AnarchistArtificer@slrpnk.net 2 days ago
Yeah, I’ve been seeing an increasing number of artists who are pro piracy, who basically say “steal our music, save your money, and if you want to support us, come to a gig and buy some merch”.
I’ve also seen more and more artists staying off Spotify entirely. One such artist is the wonderful folk artist Lucy & Hazel . This was the first time I actually bought music in years, and a big part of that was because I wanted to support their active choice to stay off Spotify.
An unexpected side effect of this is that because I’m aware these guys are situated less optimally for algorithmic discoverability, I find myself actively recommending them to people. It feels nice compared to the more passive mode of algorithmic music discovery
HereIAm@lemmy.world 2 days ago
I’ve had Spotify since it basically released. I fully switched to a self hosted music library about 5 months ago. I imagine I’ve supported artists more in those 5 months than I did during my 18-ish years of Spotify premium. I still use Soulseek for large artists or quite old albums, but most new releases and remix tracks I pay for.
Mihies@programming.dev 2 days ago
How many buyers are there is entire archive is available for free? 10? 20?
CoyoteFacts@piefed.ca 2 days ago
I’m guessing this is more about preserving culture and art. I find it unlikely that this post would be someone’s first clue that they could listen to music for free, and listening to music out of this dump would be way harder than any other method.
Mihies@programming.dev 2 days ago
You underestimate people and their motivation to listen for free no matter what.
Dyskolos@lemmy.zip 2 days ago
Who’s fault is it that there’s no fair systems one could use (except maybe bandcamp)? Not mine at least, I don’t use Spotify at all. I would not sell my music there if I would be an artist.
bridgeenjoyer@sh.itjust.works 23 hours ago
Bandcamp is good. Bands still have websites and mailing lists too. There was never anything wrong with these but big tech wants to keep you in their walled garden and forget the TRUE internet still exists out there.
Also, record stores bro.
Mihies@programming.dev 2 days ago
I don’t use Spotify, either.

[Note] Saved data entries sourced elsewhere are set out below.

(* ===== verification/Miners.v ===== *)
(** [src/miners/mod.rs]: which pool mined which block, by the text of the coinbase, and
    the share of each pool in the recent blocks. *)
From stdpp Require Import sorting.
From S2P Require Import Prelude.
From S2P Require Import Extern.
From S2P Require Import Pow.
From S2P Require Import Header.
From S2P Require Import Loops.
From S2P Require Import Chain.
From S2P Require Import Float.

(** The regular expressions of the crate [regex]. *)
Class RegexLib := {
  Regex : Type;
  is_match : Regex → bytes → bool;
}.

(** * Data *)

Definition MINER_PERCENTAGE_OVER_LAST_SECONDS : Z := 3600 * 24 * 14.

Abbreviation MinerId := bytes.

Definition UNKNOWN_ID : MinerId := bstr "unknown".
Definition UNKNOWN_NAME : bytes := bstr "UNKNOWN".

Record Miner := mkMiner {
  display_name : bytes;
  icon : option bytes;
  regexes : list bytes;
}.

Record RecentBlock := mkRecentBlock {
  rb_hash : hash;
  rb_number : Z;
  rb_coinbase_ascii : bytes;
  rb_miner_id : MinerId;
  rb_miner_name : bytes;
  rb_timestamp : Z;
}.

(** [rules_regexes] is in the order in which the hash map is iterated. The last field is
    what is serialized for the page of the miners. *)
Record Miners `{RegexLib} := mkMiners {
  rules : gmap MinerId Miner;
  rules_regexes : list (MinerId * list Regex);
  blocks_mined_by_miners : gmap MinerId (list hash);
  recent_counts : gmap MinerId Z;
  block_miners : gmap hash MinerId;
  recent_blocks : list RecentBlock;
  recent_shares : list (MinerId * bytes * f64);
  page_data : list (MinerId * bytes * f64) * list RecentBlock;
}.

Section miners.
Context `{RegexLib}.

(** * The miner of a block *)

(** The loop over the rules, left as soon as one matches. *)
Fixpoint find_miner (rules : list (MinerId * list Regex)) (text : bytes) : option MinerId :=
  match rules with
  | [] => None
  | (id, regexes) :: rules => if existsb (λ rule, is_match rule text) regexes then Some id else find_miner rules text
  end.

Definition no_entry : string := "called `Option::unwrap()` on a `None` value".

Definition push_mined (m : gmap MinerId (list hash)) (id : MinerId) (h : hash) : outcome (gmap MinerId (list hash)) :=
  l ← expect (m !! id) no_entry;
  Ok (<[ id := l ++ [h] ]> m).

(** [*counts.get_mut(id).unwrap() += delta] *)
Definition add_count (m : gmap MinerId Z) (id : MinerId) (delta : Z) : outcome (gmap MinerId Z) :=
  n ← expect (m !! id) no_entry;
  Ok (<[ id := wrap64 (n + delta) ]> m).

Definition set_blocks (w : Miners) (mined : gmap MinerId (list hash)) (counts : gmap MinerId Z)
    (miners : gmap hash MinerId) (recent : list RecentBlock) : Miners :=
  mkMiners _ (rules w) (rules_regexes w) mined counts miners recent (recent_shares w) (page_data w).

(** A block, its time, and the text of its coinbase. *)
Record Mined := mkMined {
  md_hash : hash;
  md_number : Z;
  md_timestamp : Z;
  md_text : bytes;
}.

(** The body of the loop over the blocks; [ascii] is the text as it is kept, and the rules are
    matched against [text]. *)
Definition record_block (recent_after : Z) (text ascii : Mined → bytes) (w : Miners) (b : Mined) : outcome Miners :=
  let is_recent := recent_after <=? md_timestamp b in
  let id := match find_miner (rules_regexes w) (text b) with Some id => id | None => UNKNOWN_ID end in
  mined ← push_mined (blocks_mined_by_miners w) id (md_hash b);
  let miners := <[ md_hash b := id ]> (block_miners w) in
  if is_recent then
    name ← (match find_miner (rules_regexes w) (text b) with
            | Some id => miner ← expect (rules w !! id) "no entry found for key"; Ok (display_name miner)
            | None => Ok UNKNOWN_NAME
            end);
    counts ← add_count (recent_counts w) id 1;
    Ok (set_blocks w mined counts miners
          (recent_blocks w ++ [mkRecentBlock (md_hash b) (md_number b) (ascii b) id name (md_timestamp b)]))
  else Ok (set_blocks w mined (recent_counts w) miners (recent_blocks w)).

(** * Shares *)

Definition miner_name (rules : gmap MinerId Miner) (id : MinerId) : outcome bytes :=
  if bool_decide (id = UNKNOWN_ID) then Ok UNKNOWN_NAME
  else miner ← expect (rules !! id) "no entry found for key"; Ok (display_name miner).

Definition push_share (w : Miners) (shares : list (MinerId * bytes * f64)) (x : MinerId * Z) :
    outcome (list (MinerId * bytes * f64)) :=
  let '(id, mined) := x in
  if mined =? 0 then Ok shares
  else
    name ← miner_name (rules w) id;
    Ok (shares ++ [(id, name, f64_div (f64_of_Z mined) (f64_of_Z (len (recent_blocks w))))]).

Definition update_page_data (w : Miners) : Miners :=
  mkMiners _ (rules w) (rules_regexes w) (blocks_mined_by_miners w) (recent_counts w) (block_miners w)
    (recent_blocks w) (recent_shares w) (recent_shares w, take 50 (rev (recent_blocks w))).

(** The end of both callbacks. *)
Definition recalculate_shares (w : Miners) : outcome Miners :=
  shares ← for_each (push_share w) (map_to_list (recent_counts w)) [];
  Ok (update_page_data (mkMiners _ (rules w) (rules_regexes w) (blocks_mined_by_miners w) (recent_counts w)
        (block_miners w) (recent_blocks w) shares (page_data w))).

(** * Callbacks *)

(** The blocks in front that are no longer recent are dropped. *)
Fixpoint pop_recent (recent_after : Z) (blocks : list RecentBlock) (counts : gmap MinerId Z) :
    outcome (list RecentBlock * gmap MinerId Z) :=
  match blocks with
  | block :: rest =>
      if rb_timestamp block <? recent_after then
        counts ← add_count counts (rb_miner_id block) (-1);
        pop_recent recent_after rest counts
      else Ok (blocks, counts)
  | [] => Ok ([], counts)
  end.

(** The iterators over the four slices, zipped. *)
Definition zip_mined (hashes : list hash) (numbers timestamps : list Z) (coinbase_asciis : list bytes) : list Mined :=
  zip_with (λ '(h, number, timestamp) ascii, mkMined h number timestamp ascii)
    (zip (zip hashes numbers) timestamps) coinbase_asciis.

Definition callback_chain_extended (w : Miners) (hashes : list hash) (numbers timestamps : list Z)
    (coinbase_asciis : list bytes) : outcome Miners :=
  last_timestamp ← expect (last timestamps) no_entry;
  let recent_after := last_timestamp -! MINER_PERCENTAGE_OVER_LAST_SECONDS in
  '(recent, counts) ← pop_recent recent_after (recent_blocks w) (recent_counts w);
  w ← for_each (record_block recent_after md_text (λ b, from_utf8_lossy (md_text b)))
        (zip_mined hashes numbers timestamps coinbase_asciis)
        (set_blocks w (blocks_mined_by_miners w) counts (block_miners w) recent);
  recalculate_shares w.

(** The maps with an empty entry for every miner. *)
Definition fresh {A : Type} (rules : gmap MinerId Miner) (x : A) : gmap MinerId A :=
  foldl (λ m id, <[ id := x ]> m) {[ UNKNOWN_ID := x ]} (map fst (map_to_list rules)).

(** [blocks] is what [get_blocks_with_timestamps_and_coinbase_asciis] gives for the top
    block, if there is one; the text is already a string there. [now] is the clock. *)
Definition recalculate (w : Miners) (now : Z) (blocks : option (list Mined)) : outcome Miners :=
  let w := set_blocks w (fresh (rules w) []) (fresh (rules w) 0) ∅ [] in
  match blocks with
  | None => Ok w
  | Some blocks =>
      let last_timestamp := default now (last (map md_timestamp blocks)) in
      let recent_after := last_timestamp -! MINER_PERCENTAGE_OVER_LAST_SECONDS in
      w ← for_each (record_block recent_after md_text md_text) blocks w;
      recalculate_shares w
  end.

Definition to_mined (x : hash * Z * Z * bytes) : Mined :=
  let '(h, number, timestamp, ascii) := x in mkMined h number timestamp ascii.

Definition recalculate_full_miner_stats (c : Chain) (fuel : nat) (now : Z) (w : Miners) (top_hash : option hash) :
    comp Miners :=
  match top_hash with
  | None => Finished (recalculate w now None)
  | Some top =>
      blocks ← get_blocks_with_timestamps_and_coinbase_asciis c fuel top;
      Finished (recalculate w now (Some (map to_mined blocks)))
  end.

Definition callback_after_headers_loaded (c : Chain) (fuel : nat) (now : Z) (w : Miners) : comp Miners :=
  top ← get_top_synced_header_hash c fuel;
  recalculate_full_miner_stats c fuel now w top.

Definition callback_chain_reorg (c : Chain) (fuel : nat) (now : Z) (w : Miners) (top_hash : hash) : comp Miners :=
  recalculate_full_miner_stats c fuel now w (Some top_hash).

Definition callback_config_updated (c : Chain) (fuel : nat) (now : Z) (w : Miners)
    (new_rules : gmap MinerId Miner) (new_regexes : list (MinerId * list Regex)) : comp Miners :=
  let w := mkMiners _ new_rules new_regexes (blocks_mined_by_miners w) (recent_counts w) (block_miners w)
             (recent_blocks w) (recent_shares w) (page_data w) in
  top ← get_top_synced_header_hash c fuel;
  recalculate_full_miner_stats c fuel now w top.

(** * Queries *)

Definition get_miner_for_block_and_share (w : Miners) (block : hash) : outcome (option (MinerId * bytes * f64)) :=
  match block_miners w !! block with
  | None => Ok None
  | Some id =>
      mined_recently ← expect (recent_counts w !! id) "no entry found for key";
      let count := len (recent_blocks w) in
      let share := if negb (count =? 0) then f64_div (f64_of_Z mined_recently) (f64_of_Z count) else f64_zero in
      name ← miner_name (rules w) id;
      Ok (Some (id, name, share))
  end.

(** The name in the lists of blocks; a miner without a rule has the one of unknown ones. *)
Definition listed_name (w : Miners) (id : MinerId) : bytes :=
  if bool_decide (id = UNKNOWN_ID) then UNKNOWN_NAME
  else match rules w !! id with Some miner => display_name miner | None => UNKNOWN_NAME end.

Definition get_block_data (c : Chain) (w : Miners) (hashes : list hash) : outcome (list RecentBlock) :=
  data ← try_get_block_timestamps_and_numbers_and_cb_asciis c hashes;
  Ok (zip_with (λ h '(timestamp, number, ascii),
        let id := default UNKNOWN_ID (block_miners w !! h) in
        mkRecentBlock h number ascii id (listed_name w id) timestamp) hashes data).

Definition get_miner (w : Miners) (id : MinerId) : option Miner := rules w !! id.

Fixpoint skip_while {A} (p : A → bool) (l : list A) : list A :=
  match l with
  | x :: rest => if p x then skip_while p rest else l
  | [] => []
  end.

(** The hashes of a page of blocks, newest first. *)
Definition miner_page (blocks : list hash) (limit : nat) (after : option hash) : list hash :=
  match after with
  | Some v => take limit (skip_while (λ h, negb (bool_decide (h = v))) (rev blocks))
  | None => take limit (rev blocks)
  end.

Definition get_miner_blocks (c : Chain) (w : Miners) (id : MinerId) (limit : nat) (after : option hash) :
    outcome (list RecentBlock) :=
  match blocks_mined_by_miners w !! id with
  | None => Ok []
  | Some blocks =>
      match get_block_data c w (miner_page blocks limit after) with
      | Ok v => Ok v
      | Err _ => Ok []
      | other => other
      end
  end.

And do what you want to do, nobody is forcing your to put your music on Spotify.
zingo@sh.itjust.works 1 day ago
Well, we are talking pennies here so… /s
Mihies@programming.dev 1 day ago
It’s not just Spotify, it content is free for all, then who is buying?
gtr@programming.dev 2 days ago
Damn, boy!
exu@feditown.com 2 days ago
Oo, I’ll have to check those when they release. I follow some artists that only upload to YouTube and Spotify, neither of which is ideal.

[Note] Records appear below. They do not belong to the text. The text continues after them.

Lemma insert_day_stats cutoff don grp r :
  grp ≠ [] → Forall (λ x, day x.1 = cutoff) grp → Forall (λ x, cutoff < day x.1) don →
  stats_of don r → stats_of (don ++ grp) (insert_day cutoff grp.*2 r).
Proof.
  intros Hne Hgrp Hdon Hr k. rewrite insert_day_totals, of_day_app. cbn [average_median_fees stats_transactions stats_volume].
  destruct (decide (k = cutoff)) as [->|Hk].
  - rewrite !lookup_insert_eq, (of_day_other _ don), (of_day_same _ grp) by
      (done || (eapply Forall_impl; [exact Hdon|intros x Hx; cbn beta in Hx; lia])).
    by destruct grp as [|[t bm] grp].
  - rewrite !lookup_insert_ne by done.
    rewrite (of_day_other _ grp), app_nil_r by (eapply Forall_impl; [exact Hgrp|intros x Hx; cbn beta in *; congruence]). apply Hr.
Qed.

(** The loop from the blocks [don] of complete days and those of the day [cutoff] on *)
Lemma day_steps l rest : ∀ don grp cutoff r,
  l = don ++ grp ++ rest → (86400 | cutoff) → in_u32 cutoff → Forall (λ x, in_u32 x.1) rest →
  Forall (λ x, day x.1 = cutoff) grp → Forall (λ x, cutoff < day x.1) don → stats_of don r →
  match rest with
  | x :: _ => x.1 < cutoff + 86400 ∧ cutoff - 86400 <= day x.1 ∧ (grp ≠ [] ∨ day x.1 = cutoff)
  | [] => True
  end → Sorted next_timed rest →
  ∃ don' grp' r', let cutoff' := match last rest with Some x => day x.1 | None => cutoff end in
    for_each (day_step l.*1 l.*2) (seq (length don + length grp) (length rest)) (length don, cutoff, r)
    = Ok (length don', cutoff', r') ∧ l = don' ++ grp' ∧
    Forall (λ x, day x.1 = cutoff') grp' ∧ Forall (λ x, cutoff' < day x.1) don' ∧ stats_of don' r'.
Proof.
  induction rest as [|[t bm] rest IH]; intros don grp cutoff r Hl Hdiv Hcut Hu Hgrp Hdon Hr Hx Hs.
  { exists don, grp, r. rewrite app_nil_r in Hl. by split_and!. }
  destruct Hx as (Hlt & Hge & Hfirst). cbn [fst] in *. apply Forall_cons in Hu as [Ht Hu]. cbn [fst] in Ht.
  apply Sorted_inv in Hs as [Hs Hhd]. pose proof (day_range t) as Hday.
  assert (last ((t, bm) :: rest) = Some (default (t, bm) (last rest))) as Hlast
    by (rewrite last_cons; by destruct (last rest)).
  assert (∀ don1 grp1 r1, l = don1 ++ grp1 ++ (t, bm) :: rest → Forall (λ x, day x.1 = day t) grp1 →
    Forall (λ x, day t < day x.1) don1 → stats_of don1 r1 →
    ∃ don' grp' r', for_each (day_step l.*1 l.*2) (seq (S (length don1 + length grp1)) (length rest)) (length don1, day t, r1)
    = Ok (length don', day (default (t, bm) (last rest)).1, r') ∧ l = don' ++ grp' ∧
    Forall (λ x, day x.1 = day (default (t, bm) (last rest)).1) grp' ∧
    Forall (λ x, day (default (t, bm) (last rest)).1 < day x.1) don' ∧ stats_of don' r') as Hnext.
  { intros don1 grp1 r1 Hl1 Hg1 Hd1 Hr1. destruct (IH don1 (grp1 ++ [(t, bm)]) (day t) r1) as (don' & grp' & r' & Hgo & Hrest).
    - rewrite Hl1. by rewrite <- (app_assoc grp1).
    - apply day_divide.
    - by apply day_u32.
    - done.
    - apply Forall_app. split; [done|]. by constructor.
    - done.
    - done.
    - destruct rest as [|[t' bm'] rest]; [done|]. inversion Hhd as [|? ? Hn]; subst. unfold next_timed in Hn. cbn [fst] in *.
      split_and!; [lia|lia|]. left. by destruct grp1.
    - done.
    - exists don', grp', r'. rewrite length_app, Nat.add_assoc, Nat.add_1_r in Hgo. destruct (last rest) as [y|]; exact (conj Hgo Hrest). }
  rewrite Hlast. cbn [length seq for_each].
  assert (l.*1 !! (length don + length grp)%nat = Some t) as Hts.
  { rewrite Hl, app_assoc, fmap_app, lookup_app_r by (rewrite length_fmap, length_app; lia).
    by rewrite length_fmap, length_app, Nat.sub_diag. }
  unfold day_step at 2. rewrite Hts. cbn [expect mbind outcome_bind]. destruct (Z.ltb_spec t cutoff) as [Hc|Hc].
  - assert (day t = cutoff - 86400) as Hd.
    { assert (day t < cutoff) by lia. pose proof (day_divide t) as [q Hq]. destruct Hdiv as [p Hp]. lia. }
    assert (grp ≠ []) as Hgne by (destruct Hfirst as [?|?]; [done|lia]).
    rewrite <- Hd, wrap32_small by by apply day_u32.
    assert (drop (length don) (take (length don + length grp) l.*2) = grp.*2) as ->.
    { rewrite Hl, !fmap_app, take_app_add', <- (length_fmap snd don), drop_app_length, take_app_length'
        by (by rewrite ?length_fmap). done. }
    pose proof (Hnext (don ++ grp) [] (insert_day cutoff grp.*2 r)) as Hgo. cbn [app length] in Hgo.
    rewrite Nat.add_0_r, length_app in Hgo. apply Hgo; [by rewrite <- app_assoc|done| |by apply insert_day_stats].
    apply Forall_app. split; [by eapply Forall_impl; [exact Hdon|intros x; cbn beta; lia]|].
    eapply Forall_impl; [exact Hgrp|]. intros x ->. lia.
  - assert (day t = cutoff) as Hd by (apply day_unique; [done|lia]). rewrite <- Hd. rewrite <- Hd in Hgrp, Hdon.
    by apply Hnext.
Qed.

kindred@lemmy.dbzer0.com 2 days ago
Does this mean the MusicBrainz database will soon go from 5 million to 186 million tracks?
xploit@lemmy.world 2 days ago
Asking the real questions here…
exu@feditown.com 2 days ago
Probably not worth it to store the AI tracks
zingo@sh.itjust.works 1 day ago
That’s exactly what I was wondering too.
Acquiring high quality music is already nontrivial in most cases.
What I am interested in is the metadata. Accurate tagging of all my files is of high interest.
purplemonkeymad@programming.dev 1 day ago
If I ran mb, I would be cautious importing the data directly. I’m sure Spotify would consider it trade information and go after anyone directly using it. However if a few million people added the tracks with individual edits then it probably won’t take too long.
Knock_Knock_Lemmy_In@lemmy.world 1 day ago
I thought metadata couldn’t be copyrighted though?